Obviously he didn’t intend to take her word for what Nolie wanted. “Fine.” She bit off the word. “I’ll give Nolie a call after I get to the office. Maybe we can get this cleared up today, so I can get going on things.”
She turned, then hesitated and reversed. It wouldn’t hurt to ask. “How’s Stacy? Did you find a place for her last night?”
“Yes. She stayed at my aunt and uncle’s house.”
She might have known.
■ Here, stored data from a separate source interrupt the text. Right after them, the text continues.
(** * FallDetection: the ai-service core, embedded in Rocq

    A shallow embedding of [ai-service/model_service.py],
    [ai-service/database.py] and the single-image handler of
    [ai-service/main.py].

    Modelling conventions.
    - Python [int] is [Z]; [bytes] is [list byte]; [str] is [string],
      restricted to 7-bit characters (the text functions [strip], [lower]
      and [capitalize] are the ASCII ones).
    - The vision-language model and the image decoder are not part of the
      repository: they appear as the fields [generate] and [decode] of an
      environment record.
    - The PostgreSQL table [fall_detections] is a finite map from the
      unique column [image_hash] to the rest of the row.
    - Handlers run in a small state-and-exception monad over a [World]
      (table, readiness flag, pending storage faults, event trace).
    - A Python [float] holding a confidence is represented by the exact
      decimal it prints as (a rational); the one float product of
      [_make_crops], [m * 0.8], is computed on binary64 with the Standard
      Library's [SpecFloat]. *)

From Stdlib Require Import ZArith QArith Lia List Bool.
From Stdlib Require Import Strings.String Strings.Ascii Strings.Byte.
From Stdlib Require Import Floats.SpecFloat.
From stdpp Require Import base option gmap strings pretty.
Import ListNotations.
(** * Verification of the governance decision engine (governance_gate)

    Shallow embedding of the core of [governance_gate]: the dynamic Python
    values that flow through evidence and policies, the [DecisionAction]
    precedence, the four gates, the policy evaluator and its schema
    validator, the pipeline and the [Decision] record. *)

From Stdlib Require Import String Ascii List Bool ZArith QArith Lia Permutation.
Import ListNotations.
Open Scope string_scope.
Set Warnings "-register-all".
Open Scope list_scope.

(* ------------------------------------------------------------------ *)
(** ** Python values *)

(** The values that evidence maps, intent parameters and policy documents
    carry (YAML/JSON shaped, string-keyed maps).  Finite floats are
    modelled as rationals, which compare exactly as the floats do. *)
Inductive pyval : Type :=
| VNone
| VBool (b : bool)
| VInt (z : Z)
| VFloat (q : Q)
| VStr (s : string)
| VList (l : list pyval)
| VDict (d : list (string * pyval)).

Definition dict := list (string * pyval).

(** [d.get(k)]: a Python dict has unique keys; the first binding is the one. *)
Fixpoint dict_get {A} (d : list (string * A)) (k : string) : option A :=
  match d with
  | [] => None
  | (k', v) :: d' => if String.eqb k k' then Some v else dict_get d' k
  end.

Definition dict_get_default {A} (d : list (string * A)) (k : string) (dflt : A) : A :=
  match dict_get d k with Some v => v | None => dflt end.

(** [d[k] = v] on an insertion-ordered dict: an existing key keeps its
    position, a new key goes to the end. *)
Fixpoint dict_set {A} (d : list (string * A)) (k : string) (v : A) : list (string * A) :=
  match d with
  | [] => [(k, v)]
  | (k', v') :: d' => if String.eqb k k' then (k, v) :: d' else (k', v') :: dict_set d' k v
  end.

(** Numeric view: [bool] is a subclass of [int] in Python. *)
Definition py_num (v : pyval) : option Q :=
  match v with
  | VBool b => Some (if b then 1 else 0)%Q
  | VInt z => Some (inject_Z z)
  | VFloat q => Some q
  | _ => None
  end.

Definition Qltb (x y : Q) : bool := negb (Qle_bool y x).

(** [bool(v)] *)
Definition truthy (v : pyval) : bool :=
  match v with
  | VNone => false
  | VBool b => b
  | VInt z => negb (Z.eqb z 0)
  | VFloat q => negb (Qeq_bool q 0)
  | VStr s => negb (String.eqb s "")
  | VList l => match l with [] => false | _ => true end
  | VDict d => match d with [] => false | _ => true end
  end.

(** [a == b] *)
Fixpoint py_eq (a b : pyval) {struct a} : bool :=
  match py_num a, py_num b with
  | Some x, Some y => Qeq_bool x y
  | _, _ =>
    match a, b with
    | VNone, VNone => true
    | VStr s, VStr t => String.eqb s t
    | VList l, VList m =>
        (fix go (l m : list pyval) : bool :=
           match l, m with
           | [], [] => true
           | x :: l', y :: m' => py_eq x y && go l' m'
           | _, _ => false
           end) l m
    | VDict d, VDict e =>
        Nat.eqb (length d) (length e) &&
        (fix go (d : list (string * pyval)) : bool :=
           match d with
           | [] => true
           | (k, x) :: d' =>
               match dict_get e k with
               | Some y => py_eq x y && go d'
               | None => false
               end
           end) d
    | _, _ => false
    end
  end.

(** [x in l] for a list or set given by its elements. *)
Definition py_in (x : pyval) (l : list pyval) : bool := existsb (py_eq x) l.

(** [a < b]; [None] is the [TypeError] raised for unordered operand types. *)
Fixpoint py_lt (a b : pyval) {struct a} : option bool :=
  match py_num a, py_num b with
  | Some x, Some y => Some (Qltb x y)
  | _, _ =>
    match a, b with
    | VStr s, VStr t => Some (String.ltb s t)
    | VList l, VList m =>
        (fix go (l m : list pyval) : option bool :=
           match l, m with
           | [], [] => Some false
           | [], _ :: _ => Some true
           | _ :: _, [] => Some false
           | x :: l', y :: m' => if py_eq x y then go l' m' else py_lt x y
           end) l m
    | _, _ => None
    end
  end.

(** [a <= b] (for numbers, the only operands the evaluator compares). *)
Definition py_le (a b : pyval) : option bool :=
  match py_num a, py_num b with
  | Some x, Some y => Some (Qle_bool x y)
  | _, _ =>
    match py_lt a b with
    | Some true => Some true
    | Some false => Some (py_eq a b)
    | None => None
    end
  end.

(** [isinstance(v, (int, float))] *)
Definition is_number (v : pyval) : bool :=
  match v with VBool _ | VInt _ | VFloat _ => true | _ => false end.

(** Hashable values (the elements a Python set may hold). *)
Definition hashable (v : pyval) : bool :=
  match v with VList _ | VDict _ => false | _ => true end.

(** Iterating a value into a set ([set(v)] or [s.update(v)]): a list gives
    its elements, a string its characters, a dict its keys; other values
    raise [TypeError], and so do unhashable elements. *)
Fixpoint string_chars (s : string) : list pyval :=
  match s with
  | EmptyString => []
  | String c s' => VStr (String c EmptyString) :: string_chars s'
  end.

Definition py_iter_hashable (v : pyval) : option (list pyval) :=
  match v with
  | VList l => if forallb hashable l then Some l else None
  | VStr s => Some (string_chars s)
  | VDict d => Some (map (fun kv => VStr (fst kv)) d)
  | _ => None
  end.

(** [s.update(xs)] on a set kept in iteration order. *)
Definition set_update (s xs : list pyval) : list pyval :=
  fold_left (fun acc x => if py_in x acc then acc else app acc [x]) xs s.
(** * teslajson: episode segmentation in tesla-parser.py and the base-URL
      check of teslajson.Connection

    The first module embeds the main loop of [tesla-parser.py] (source lines
    137-141 and 261-359): the five module-level variables become a record that
    is threaded through a step function, one step per telemetry record.  The
    second module embeds [Connection.__init__] of [teslajson.py] together with
    the requests it issues.

    Scope of the parser model.
    - A run without [--dbconfig]: with that flag every record is only stored
      and line 254 continues before any of the variables below is touched.
    - A run without [-v]: [outputit] is not modelled, so the only output is
      the line printed when an episode closes.
    - Lines for which [tesla_parselib.tesla_record] yields no object are
      skipped at line 158 and never reach a step.
    - Numbers are exact rationals; the rounding of Python floats, time zones
      and the range of [datetime] are not modelled.  Every division of the
      source has a float operand, so it is true division.
    - The conversions of lines 281-282 are taken to succeed and the elapsed
      time is the difference of the two time stamps; in the source
      [datetime.fromtimestamp] raises ValueError for a time outside its range
      and yields local times, whose difference departs from that of the time
      stamps across a change of the UTC offset.
    - The merge of line 268 yields a record of its own, so the assignment of
      line 278 reaches the incoming record alone. *)

From Stdlib Require Import ZArith QArith Bool List String Ascii Lia.
Import ListNotations.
The Flanagan clan seemed to stick together on everything. “Have you had that talk with her yet?”
“Not exactly.” Something wary and cautious shadowed his eyes, making them look more gray than green.
She could interpret that look. “Something went wrong. What?”
“Nothing. Well, not exactly.” He so clearly didn’t want to tell her that it was almost funny. “Aunt Siobhan called. When they got up this morning, Stacy was gone. So was fifty dollars from my uncle’s wallet.”
She’d been that desperate once. The memory of it made her stomach churn. She forced the feeling away, angry at Brendan for making her remember. “I hate to say I told you so, but—”
He frowned. “Look, sometimes these kids have to test the boundaries. She’s trying to figure out if we’re people she can count on. She’ll come back.”
“I hope you’re right about that, Pastor.”
But she didn’t think he was. In Stacy’s position, she probably would have used the money to run. Or maybe she’d have gone right back into the bad situation. That had happened more often than she wanted to recall.
“But you think I’m wrong.” He studied her face intently, as if he’d looked beneath the skin to her inner heart. “Why are you so sure?”
The sick feeling was back. Being around Brendan brought out all kinds of strong feelings, and she didn’t want any of them.
“That’s just another situation where you and I don’t agree, I’m afraid.” She pushed the subject away. “I’d better get going.”
“Wait a second.” He held out one hand, smiling at her. “I’ll make a deal with you.”
She frowned, searching for immunity to the masculine wallop that easy smile contained. The Flanagan men seemed to have more than their fair share of male magnetism.
“What kind of a deal?”
“We both think we know what Gabe and Nolie want. If you’re right about Nolie really wanting a big wedding, I’ll help you pull it off.”
She looked at that. She didn’t see a catch. “A deal has to have two sides. What’s the other one?”
“If I’m right about Stacy, then you’ll give me a hand with my teens.”
She stared at him blankly. “Your teens?”
“The kids you saw last night.” Sudden enthusiasm made his eyes sparkle. “I’m trying to help some of them learn to apply for jobs. You’re an expert at the business world. Seems as if you were made for the project.”
“Oh, no.” Words couldn’t express how little she wanted to do that. “I’m not a do-gooder. Besides, I’ll be too busy with the wedding.”
“Not if you’re right. If you’re right, I’ll be helping you with the wedding.”
She was right. So what did she have to lose?
“What do you say?” His eyebrows lifted in a challenge. “Do we have a deal?”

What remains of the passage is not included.